ACTIVITY
Using the entries below, output each line exactly from the first through the one that contains "op = true ->".

────────────────

(** C9. For every measurement record and every image buffer, every
    face/adjust_upper_third operation of the plan is rendered as the
    identity: the planner emits it only with [|current - ideal| > 0.05],
    the upper-third renderer returns its input whenever the deviation
    exceeds 0.02 in absolute value, and so [_apply_single_operation]
    returns the image it was given. *)
Theorem C9_planned_upper_third_identity {Image : Type} {cv : Cv2 Image}
    (m : Measurements) (image : Image) (op : Operation) :
  In op (plan_changes m) ->
  of_type "adjust_upper_third" op = true ->
  (exists cur, op = op_third "upper" cur 0.33 /\ 0.05 < Qabs (cur - 0.33))
  /\ (forall deviation, 0.02 < Qabs deviation ->
                        _adjust_upper_third image deviation = image)
  /\ _apply_single_operation image op = image.
Proof.
  intros Hin Ht.
  destruct (planned_upper_third m op Hin Ht) as (cur & -> & Hdev).
  split; [exists cur; split; [reflexivity | exact Hdev]|].
  split; [intros d Hd; apply adjust_upper_third_beyond; exact Hd|].
  unfold _apply_single_operation.
  cbn [op_third region type Py.get].
  change (("face" =? "nose")%string) with false.
  change (("face" =? "jaw")%string) with false.
  change (("face" =? "chin")%string) with false.
  change (("face" =? "face")%string) with true.
  change ((("adjust_" ++ "upper" ++ "_third") =? "symmetry")%string) with false.
  change (Py.contains "third" ("adjust_" ++ "upper" ++ "_third")) with true.
  cbn [andb].
  unfold _adjust_facial_third.
  cbn [op_third type current target Py.get].
  cbv zeta.
  destruct (Py.lt (Py.abs (0.33 - cur)) 0.01); [reflexivity|].
  change (Py.contains "upper" ("adjust_" ++ "upper" ++ "_third")) with true.
  cbv iota.
  apply adjust_upper_third_beyond.
  rewrite Qabs_Qminus. lra.
Qed.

────────────────

TASK RESULT
(** C9. For every measurement record and every image buffer, every
    face/adjust_upper_third operation of the plan is rendered as the
    identity: the planner emits it only with [|current - ideal| > 0.05],
    the upper-third renderer returns its input whenever the deviation
    exceeds 0.02 in absolute value, and so [_apply_single_operation]
    returns the image it was given. *)
Theorem C9_planned_upper_third_identity {Image : Type} {cv : Cv2 Image}
    (m : Measurements) (image : Image) (op : Operation) :
  In op (plan_changes m) ->
  of_type "adjust_upper_third" op = true ->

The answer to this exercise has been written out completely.